Filter these entries down to the lines that hold the word "mtime", and show each of them.

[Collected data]
───

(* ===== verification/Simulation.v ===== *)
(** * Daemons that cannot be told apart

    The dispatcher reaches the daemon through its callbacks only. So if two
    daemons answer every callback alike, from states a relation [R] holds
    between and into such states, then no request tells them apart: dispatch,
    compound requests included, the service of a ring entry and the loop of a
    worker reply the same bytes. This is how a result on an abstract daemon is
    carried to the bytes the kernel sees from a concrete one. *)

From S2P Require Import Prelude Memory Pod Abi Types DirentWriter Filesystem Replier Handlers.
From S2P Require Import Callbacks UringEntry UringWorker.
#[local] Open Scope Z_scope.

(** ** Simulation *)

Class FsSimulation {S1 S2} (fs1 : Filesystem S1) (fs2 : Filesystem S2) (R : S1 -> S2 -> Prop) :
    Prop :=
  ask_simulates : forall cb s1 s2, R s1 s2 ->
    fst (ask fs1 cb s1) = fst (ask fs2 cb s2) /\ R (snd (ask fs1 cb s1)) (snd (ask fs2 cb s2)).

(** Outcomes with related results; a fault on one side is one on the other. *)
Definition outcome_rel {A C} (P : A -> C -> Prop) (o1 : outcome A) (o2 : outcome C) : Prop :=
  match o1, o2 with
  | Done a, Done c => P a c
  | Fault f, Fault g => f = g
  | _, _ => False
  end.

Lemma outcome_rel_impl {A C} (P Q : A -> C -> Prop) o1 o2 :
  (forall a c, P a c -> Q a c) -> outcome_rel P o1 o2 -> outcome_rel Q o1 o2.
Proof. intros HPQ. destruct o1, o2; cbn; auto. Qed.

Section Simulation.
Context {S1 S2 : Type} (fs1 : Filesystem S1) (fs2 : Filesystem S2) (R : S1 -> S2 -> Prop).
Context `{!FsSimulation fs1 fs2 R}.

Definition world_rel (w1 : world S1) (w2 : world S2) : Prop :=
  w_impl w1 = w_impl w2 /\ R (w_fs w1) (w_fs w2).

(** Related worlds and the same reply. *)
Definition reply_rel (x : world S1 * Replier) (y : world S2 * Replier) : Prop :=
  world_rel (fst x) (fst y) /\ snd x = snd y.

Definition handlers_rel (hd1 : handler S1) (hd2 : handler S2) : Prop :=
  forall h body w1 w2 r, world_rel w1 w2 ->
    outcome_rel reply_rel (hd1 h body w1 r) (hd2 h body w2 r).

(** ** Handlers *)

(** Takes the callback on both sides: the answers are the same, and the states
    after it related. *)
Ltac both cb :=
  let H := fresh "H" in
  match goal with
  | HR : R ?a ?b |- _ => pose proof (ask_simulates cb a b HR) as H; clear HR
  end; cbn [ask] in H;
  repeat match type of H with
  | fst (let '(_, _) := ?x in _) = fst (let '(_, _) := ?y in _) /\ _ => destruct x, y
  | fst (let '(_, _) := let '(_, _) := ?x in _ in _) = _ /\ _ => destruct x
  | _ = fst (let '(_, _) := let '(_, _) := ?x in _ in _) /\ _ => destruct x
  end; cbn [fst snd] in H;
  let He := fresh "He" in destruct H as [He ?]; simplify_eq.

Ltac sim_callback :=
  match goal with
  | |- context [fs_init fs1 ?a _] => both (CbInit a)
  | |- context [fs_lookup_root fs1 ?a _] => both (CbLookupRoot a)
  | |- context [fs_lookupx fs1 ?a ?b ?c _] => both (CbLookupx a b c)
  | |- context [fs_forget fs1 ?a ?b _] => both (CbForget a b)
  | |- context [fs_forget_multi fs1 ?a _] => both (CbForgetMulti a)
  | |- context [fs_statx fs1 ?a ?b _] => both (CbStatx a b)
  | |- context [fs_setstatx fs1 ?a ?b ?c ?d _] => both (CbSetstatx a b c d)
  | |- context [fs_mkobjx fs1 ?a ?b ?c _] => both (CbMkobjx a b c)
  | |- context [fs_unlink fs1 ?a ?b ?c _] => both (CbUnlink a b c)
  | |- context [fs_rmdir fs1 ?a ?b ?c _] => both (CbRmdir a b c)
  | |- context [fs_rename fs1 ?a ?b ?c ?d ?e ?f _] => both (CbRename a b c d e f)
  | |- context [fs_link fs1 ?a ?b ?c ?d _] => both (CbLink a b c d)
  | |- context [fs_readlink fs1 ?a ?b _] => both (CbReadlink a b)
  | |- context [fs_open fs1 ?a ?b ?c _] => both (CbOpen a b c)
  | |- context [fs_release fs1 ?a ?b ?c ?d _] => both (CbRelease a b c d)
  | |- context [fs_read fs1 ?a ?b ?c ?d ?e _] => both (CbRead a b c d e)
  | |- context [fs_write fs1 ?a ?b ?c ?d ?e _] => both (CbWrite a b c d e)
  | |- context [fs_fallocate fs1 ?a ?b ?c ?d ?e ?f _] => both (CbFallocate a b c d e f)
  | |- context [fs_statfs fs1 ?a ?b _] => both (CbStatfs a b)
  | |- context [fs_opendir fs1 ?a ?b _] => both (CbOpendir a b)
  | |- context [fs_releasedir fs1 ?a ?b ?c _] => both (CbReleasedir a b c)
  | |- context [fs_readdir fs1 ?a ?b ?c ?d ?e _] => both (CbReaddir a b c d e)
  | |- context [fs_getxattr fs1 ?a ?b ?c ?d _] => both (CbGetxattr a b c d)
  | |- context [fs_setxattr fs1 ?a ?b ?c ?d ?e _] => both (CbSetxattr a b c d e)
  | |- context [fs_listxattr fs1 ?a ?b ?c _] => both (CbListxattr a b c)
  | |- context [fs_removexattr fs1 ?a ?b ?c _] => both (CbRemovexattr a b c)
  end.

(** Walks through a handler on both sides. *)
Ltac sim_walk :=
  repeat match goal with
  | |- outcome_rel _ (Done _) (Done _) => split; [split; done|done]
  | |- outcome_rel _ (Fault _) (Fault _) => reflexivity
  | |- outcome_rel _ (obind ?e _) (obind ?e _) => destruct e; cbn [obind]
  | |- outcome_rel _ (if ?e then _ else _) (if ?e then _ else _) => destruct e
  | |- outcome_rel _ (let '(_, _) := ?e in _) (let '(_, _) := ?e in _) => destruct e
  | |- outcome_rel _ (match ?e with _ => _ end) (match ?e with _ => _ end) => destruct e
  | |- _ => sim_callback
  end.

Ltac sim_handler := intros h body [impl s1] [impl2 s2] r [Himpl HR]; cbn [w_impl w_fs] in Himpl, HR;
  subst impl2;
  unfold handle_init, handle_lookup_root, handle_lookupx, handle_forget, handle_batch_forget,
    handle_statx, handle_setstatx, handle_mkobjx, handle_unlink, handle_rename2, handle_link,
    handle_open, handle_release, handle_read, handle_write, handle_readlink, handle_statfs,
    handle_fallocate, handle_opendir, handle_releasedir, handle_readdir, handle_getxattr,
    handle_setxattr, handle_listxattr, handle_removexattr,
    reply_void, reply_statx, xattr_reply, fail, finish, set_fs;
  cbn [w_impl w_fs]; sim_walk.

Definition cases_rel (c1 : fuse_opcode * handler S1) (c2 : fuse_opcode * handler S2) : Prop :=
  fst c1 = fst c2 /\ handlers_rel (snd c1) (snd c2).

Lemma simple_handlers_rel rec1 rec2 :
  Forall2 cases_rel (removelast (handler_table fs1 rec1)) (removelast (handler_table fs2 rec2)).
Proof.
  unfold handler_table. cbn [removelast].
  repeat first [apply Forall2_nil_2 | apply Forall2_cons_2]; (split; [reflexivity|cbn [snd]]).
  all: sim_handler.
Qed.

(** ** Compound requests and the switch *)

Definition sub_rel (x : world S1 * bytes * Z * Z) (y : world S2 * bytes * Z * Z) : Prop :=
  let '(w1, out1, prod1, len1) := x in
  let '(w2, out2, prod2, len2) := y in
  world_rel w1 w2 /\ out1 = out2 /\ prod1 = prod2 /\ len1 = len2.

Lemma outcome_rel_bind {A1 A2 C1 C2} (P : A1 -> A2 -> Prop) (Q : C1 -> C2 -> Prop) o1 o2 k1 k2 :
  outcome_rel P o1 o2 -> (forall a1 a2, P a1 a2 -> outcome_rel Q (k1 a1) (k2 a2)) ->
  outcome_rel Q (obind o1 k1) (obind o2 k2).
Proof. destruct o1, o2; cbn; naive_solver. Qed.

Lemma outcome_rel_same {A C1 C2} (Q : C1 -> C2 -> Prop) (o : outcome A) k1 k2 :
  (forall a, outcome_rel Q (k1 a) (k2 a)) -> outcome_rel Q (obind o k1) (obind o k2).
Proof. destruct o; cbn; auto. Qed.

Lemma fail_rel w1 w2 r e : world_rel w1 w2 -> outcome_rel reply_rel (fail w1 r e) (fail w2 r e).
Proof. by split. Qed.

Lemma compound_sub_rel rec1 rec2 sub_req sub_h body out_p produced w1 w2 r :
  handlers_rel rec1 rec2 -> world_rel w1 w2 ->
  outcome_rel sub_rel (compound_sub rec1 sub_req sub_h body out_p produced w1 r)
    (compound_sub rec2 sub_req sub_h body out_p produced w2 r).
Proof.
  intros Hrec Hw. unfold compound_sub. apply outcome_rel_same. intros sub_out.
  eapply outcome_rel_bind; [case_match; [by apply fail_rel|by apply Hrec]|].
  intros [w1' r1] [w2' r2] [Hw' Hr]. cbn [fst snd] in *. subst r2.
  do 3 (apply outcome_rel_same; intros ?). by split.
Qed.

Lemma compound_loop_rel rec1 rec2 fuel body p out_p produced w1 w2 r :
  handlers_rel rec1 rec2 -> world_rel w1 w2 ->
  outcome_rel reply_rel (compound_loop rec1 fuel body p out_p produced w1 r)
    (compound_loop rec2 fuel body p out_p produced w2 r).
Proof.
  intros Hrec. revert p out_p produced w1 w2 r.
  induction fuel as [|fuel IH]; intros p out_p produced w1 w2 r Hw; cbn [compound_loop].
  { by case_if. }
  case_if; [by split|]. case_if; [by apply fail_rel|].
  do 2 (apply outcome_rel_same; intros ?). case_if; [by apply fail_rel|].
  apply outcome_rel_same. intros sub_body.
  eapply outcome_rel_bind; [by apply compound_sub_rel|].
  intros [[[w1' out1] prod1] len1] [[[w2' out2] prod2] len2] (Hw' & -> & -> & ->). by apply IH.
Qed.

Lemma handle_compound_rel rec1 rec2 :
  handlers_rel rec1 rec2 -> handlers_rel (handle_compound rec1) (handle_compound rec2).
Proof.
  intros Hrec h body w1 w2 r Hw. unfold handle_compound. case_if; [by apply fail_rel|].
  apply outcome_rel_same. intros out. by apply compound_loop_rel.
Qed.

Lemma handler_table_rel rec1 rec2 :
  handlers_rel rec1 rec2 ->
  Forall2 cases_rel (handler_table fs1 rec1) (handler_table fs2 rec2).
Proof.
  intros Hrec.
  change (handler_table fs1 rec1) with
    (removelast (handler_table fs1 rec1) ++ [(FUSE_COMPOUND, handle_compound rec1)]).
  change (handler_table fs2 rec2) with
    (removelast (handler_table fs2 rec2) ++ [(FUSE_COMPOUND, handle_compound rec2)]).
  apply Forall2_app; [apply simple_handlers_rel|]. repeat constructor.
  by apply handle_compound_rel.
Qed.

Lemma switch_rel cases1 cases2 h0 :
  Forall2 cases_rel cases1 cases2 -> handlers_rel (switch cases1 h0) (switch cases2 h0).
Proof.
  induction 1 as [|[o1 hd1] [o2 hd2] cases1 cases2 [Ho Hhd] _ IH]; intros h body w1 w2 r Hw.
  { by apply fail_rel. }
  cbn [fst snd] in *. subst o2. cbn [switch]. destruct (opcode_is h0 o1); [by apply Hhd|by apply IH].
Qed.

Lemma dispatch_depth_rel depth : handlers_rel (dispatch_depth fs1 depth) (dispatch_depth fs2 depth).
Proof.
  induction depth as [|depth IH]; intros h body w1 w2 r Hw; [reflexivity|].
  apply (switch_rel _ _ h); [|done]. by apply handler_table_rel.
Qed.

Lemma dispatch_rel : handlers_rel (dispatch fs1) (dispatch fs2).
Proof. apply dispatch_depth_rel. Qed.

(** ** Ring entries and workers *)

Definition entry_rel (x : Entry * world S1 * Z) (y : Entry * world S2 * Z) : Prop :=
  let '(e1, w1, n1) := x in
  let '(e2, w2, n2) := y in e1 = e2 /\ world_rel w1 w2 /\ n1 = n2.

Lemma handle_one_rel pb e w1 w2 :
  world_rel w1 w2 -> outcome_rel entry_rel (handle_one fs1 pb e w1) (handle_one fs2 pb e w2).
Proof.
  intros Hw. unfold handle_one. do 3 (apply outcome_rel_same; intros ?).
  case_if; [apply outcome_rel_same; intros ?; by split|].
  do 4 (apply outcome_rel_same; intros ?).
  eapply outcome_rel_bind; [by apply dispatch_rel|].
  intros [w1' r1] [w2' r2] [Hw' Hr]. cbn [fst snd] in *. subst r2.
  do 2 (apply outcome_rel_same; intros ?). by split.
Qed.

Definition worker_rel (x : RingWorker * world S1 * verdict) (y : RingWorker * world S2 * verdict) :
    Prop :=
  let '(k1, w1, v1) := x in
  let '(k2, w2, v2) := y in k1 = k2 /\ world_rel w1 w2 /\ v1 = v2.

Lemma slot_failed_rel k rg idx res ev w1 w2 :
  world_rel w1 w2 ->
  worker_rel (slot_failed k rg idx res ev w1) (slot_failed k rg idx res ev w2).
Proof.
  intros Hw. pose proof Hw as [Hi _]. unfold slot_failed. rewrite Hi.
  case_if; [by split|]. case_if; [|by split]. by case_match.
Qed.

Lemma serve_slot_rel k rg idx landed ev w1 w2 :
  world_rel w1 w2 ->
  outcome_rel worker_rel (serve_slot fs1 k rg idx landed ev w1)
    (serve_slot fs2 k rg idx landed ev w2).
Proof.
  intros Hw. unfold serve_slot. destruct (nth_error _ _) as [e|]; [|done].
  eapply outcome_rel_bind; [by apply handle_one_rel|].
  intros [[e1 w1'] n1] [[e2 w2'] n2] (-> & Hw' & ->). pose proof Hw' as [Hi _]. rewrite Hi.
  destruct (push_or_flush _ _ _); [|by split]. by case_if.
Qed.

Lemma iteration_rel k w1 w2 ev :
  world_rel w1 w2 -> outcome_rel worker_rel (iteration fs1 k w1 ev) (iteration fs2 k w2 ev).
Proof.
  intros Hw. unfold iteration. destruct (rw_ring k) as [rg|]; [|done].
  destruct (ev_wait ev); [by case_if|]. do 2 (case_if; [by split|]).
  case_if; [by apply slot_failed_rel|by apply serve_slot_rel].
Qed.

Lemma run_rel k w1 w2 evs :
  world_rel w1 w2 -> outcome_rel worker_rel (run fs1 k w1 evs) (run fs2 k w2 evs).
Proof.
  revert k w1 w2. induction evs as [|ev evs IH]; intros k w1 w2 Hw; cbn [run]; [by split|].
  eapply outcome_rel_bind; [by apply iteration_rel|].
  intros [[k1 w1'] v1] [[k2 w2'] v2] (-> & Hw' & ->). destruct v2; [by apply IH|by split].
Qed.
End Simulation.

───

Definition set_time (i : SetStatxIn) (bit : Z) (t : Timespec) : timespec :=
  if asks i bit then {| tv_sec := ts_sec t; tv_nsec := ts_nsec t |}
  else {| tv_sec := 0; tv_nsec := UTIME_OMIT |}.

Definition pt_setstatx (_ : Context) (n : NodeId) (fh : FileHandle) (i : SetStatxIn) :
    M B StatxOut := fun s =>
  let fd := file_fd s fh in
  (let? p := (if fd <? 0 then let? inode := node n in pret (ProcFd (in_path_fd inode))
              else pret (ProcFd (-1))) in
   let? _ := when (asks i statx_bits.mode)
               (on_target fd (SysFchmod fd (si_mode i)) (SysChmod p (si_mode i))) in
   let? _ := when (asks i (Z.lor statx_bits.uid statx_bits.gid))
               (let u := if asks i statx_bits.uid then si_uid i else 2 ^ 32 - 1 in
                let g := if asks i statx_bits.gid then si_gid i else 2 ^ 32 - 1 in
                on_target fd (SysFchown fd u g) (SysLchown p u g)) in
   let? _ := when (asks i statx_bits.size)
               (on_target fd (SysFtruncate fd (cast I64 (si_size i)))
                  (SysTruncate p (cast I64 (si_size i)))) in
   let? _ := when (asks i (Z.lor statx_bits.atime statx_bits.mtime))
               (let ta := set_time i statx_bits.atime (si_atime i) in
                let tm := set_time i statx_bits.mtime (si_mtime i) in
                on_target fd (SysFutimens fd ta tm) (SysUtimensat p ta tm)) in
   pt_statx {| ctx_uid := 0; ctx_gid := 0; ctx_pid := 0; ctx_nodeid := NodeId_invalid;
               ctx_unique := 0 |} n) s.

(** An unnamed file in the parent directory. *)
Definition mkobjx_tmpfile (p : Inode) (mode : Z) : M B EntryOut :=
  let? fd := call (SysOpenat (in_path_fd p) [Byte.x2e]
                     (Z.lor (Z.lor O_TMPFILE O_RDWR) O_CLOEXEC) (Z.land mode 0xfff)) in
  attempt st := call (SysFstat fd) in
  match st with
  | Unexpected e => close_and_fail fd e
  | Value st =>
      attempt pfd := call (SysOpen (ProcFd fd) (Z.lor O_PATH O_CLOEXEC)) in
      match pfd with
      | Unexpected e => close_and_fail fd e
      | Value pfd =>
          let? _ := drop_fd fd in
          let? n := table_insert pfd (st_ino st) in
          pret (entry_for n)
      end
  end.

───

### Your response
   let? _ := when (asks i (Z.lor statx_bits.atime statx_bits.mtime))
                let tm := set_time i statx_bits.mtime (si_mtime i) in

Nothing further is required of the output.